Activity » Below are the entries. Transcribe exactly the lines from the one with "Proof. rewrite mdelete_mfilter." through the one with "Lemma bound_cache_entries l", ends included, and leave out all others.
══ Information shown
(* ===== verification/StoreInv.v ===== *)
(** * Invariants of the GatewayStore

    The well-formedness invariant of server/src/gatewayStore.ts over every
    sequence of operations, restarts included; the idempotency ledgers and
    reservations; durability of the session snapshot. *)

From S2P Require Import Prelude JsValue JsDate GatewayStore.

Local Open Scope Z_scope.

(** ** Well-formedness *)

Record wf (st : GatewayStore) : Prop := {
  wf_sessions : NoDup (sessions st).*1;
  wf_ids : Forall (fun e => s_id e.2 = e.1) (sessions st);
  wf_relations : NoDup (subagentRelations st).*1;
  wf_create : NoDup (createRequests st).*1;
  wf_create_max : (length (createRequests st) <= 512)%nat;
  wf_create_file : match create_file st with
                   | FJson l => (length l <= 512)%nat | _ => True end;
  wf_latest : NoDup (latestSeqBySession st).*1;
  wf_cache : NoDup (eventCache st).*1;
  wf_cache_max : (length (eventCache st) <= EVENT_CACHE_MAX_SESSIONS)%nat;
  wf_cache_entries : Forall (fun e => (length (entries e.2) <= EVENT_CACHE_MAX_ENTRIES)%nat) (eventCache st);
  wf_client_res : NoDup (clientRequestReservations st).*1;
  wf_client_max : (length (clientRequestReservations st) <= S REQUEST_RESERVATION_MAX)%nat;
  wf_create_res : NoDup (createRequestReservations st).*1;
  wf_create_res_max : (length (createRequestReservations st) <= S REQUEST_RESERVATION_MAX)%nat;
  wf_timer : sessionPersistDirty st = true -> sessionPersistTimer st = true
}.

(** *** Facts about map operations under a predicate on the bindings *)

Section forall_map.
Context {K V : Type} `{EqDecision K} (P : K * V -> Prop).

Lemma Forall_mset k v m : P (k, v) -> Forall P m -> Forall P (mset k v m).
Proof.
  intros Hp. induction 1 as [|[k' v'] m H Hm IH]; simpl; [by constructor|].
  case_decide; by constructor.
Qed.

Lemma Forall_mfilter p m : Forall P m -> Forall P (mfilter p m).
Proof. unfold mfilter. induction 1 as [|[k' v'] m H Hm IH]; simpl; [constructor|].
  destruct (p k' v'); [by constructor|done]. Qed.

Lemma Forall_mdelete k m : Forall P m -> Forall P (mdelete k m).
Proof. rewrite mdelete_mfilter. apply Forall_mfilter. Qed.

Lemma Forall_mshrink n m : Forall P m -> Forall P (mshrink n m).
Proof. rewrite mshrink_drop. apply Forall_lastn. Qed.
End forall_map.

Lemma mfilter_length {K V} (p : K -> V -> bool) (m : jmap K V) : (length (mfilter p m) <= length m)%nat.
Proof. unfold mfilter. induction m as [|[k v] m IH]; simpl; [lia|]. destruct (p k v); simpl; lia. Qed.

#[export] Hint Resolve Forall_mset Forall_mfilter Forall_mdelete Forall_mshrink : js.

Lemma pruneReservations_length now m :
  (length (pruneReservations now m) <= REQUEST_RESERVATION_MAX)%nat.
Proof. apply mshrink_length. Qed.

Lemma pruneReservations_NoDup now m : NoDup m.*1 -> NoDup (pruneReservations now m).*1.
Proof. unfold pruneReservations. auto with js. Qed.

Lemma mset_length_le {K V} `{EqDecision K} k (v : V) (m : jmap K V) :
  (length (mset k v m) <= S (length m))%nat.
Proof. rewrite mset_length. destruct (mhas k m); lia. Qed.

Lemma bound_cache_entries l all : (length (entries (bound_cache l all)) <= EVENT_CACHE_MAX_ENTRIES)%nat.
Proof. unfold bound_cache. simpl. case_decide; [apply lastn_le | lia]. Qed.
════
Expected output »
Proof. rewrite mdelete_mfilter. apply Forall_mfilter. Qed.

Lemma Forall_mshrink n m : Forall P m -> Forall P (mshrink n m).
Proof. rewrite mshrink_drop. apply Forall_lastn. Qed.
End forall_map.

Lemma mfilter_length {K V} (p : K -> V -> bool) (m : jmap K V) : (length (mfilter p m) <= length m)%nat.
Proof. unfold mfilter. induction m as [|[k v] m IH]; simpl; [lia|]. destruct (p k v); simpl; lia. Qed.

#[export] Hint Resolve Forall_mset Forall_mfilter Forall_mdelete Forall_mshrink : js.

Lemma pruneReservations_length now m :
  (length (pruneReservations now m) <= REQUEST_RESERVATION_MAX)%nat.
Proof. apply mshrink_length. Qed.

Lemma pruneReservations_NoDup now m : NoDup m.*1 -> NoDup (pruneReservations now m).*1.
Proof. unfold pruneReservations. auto with js. Qed.

Lemma mset_length_le {K V} `{EqDecision K} k (v : V) (m : jmap K V) :
  (length (mset k v m) <= S (length m))%nat.
Proof. rewrite mset_length. destruct (mhas k m); lia. Qed.

Lemma bound_cache_entries l all : (length (entries (bound_cache l all)) <= EVENT_CACHE_MAX_ENTRIES)%nat.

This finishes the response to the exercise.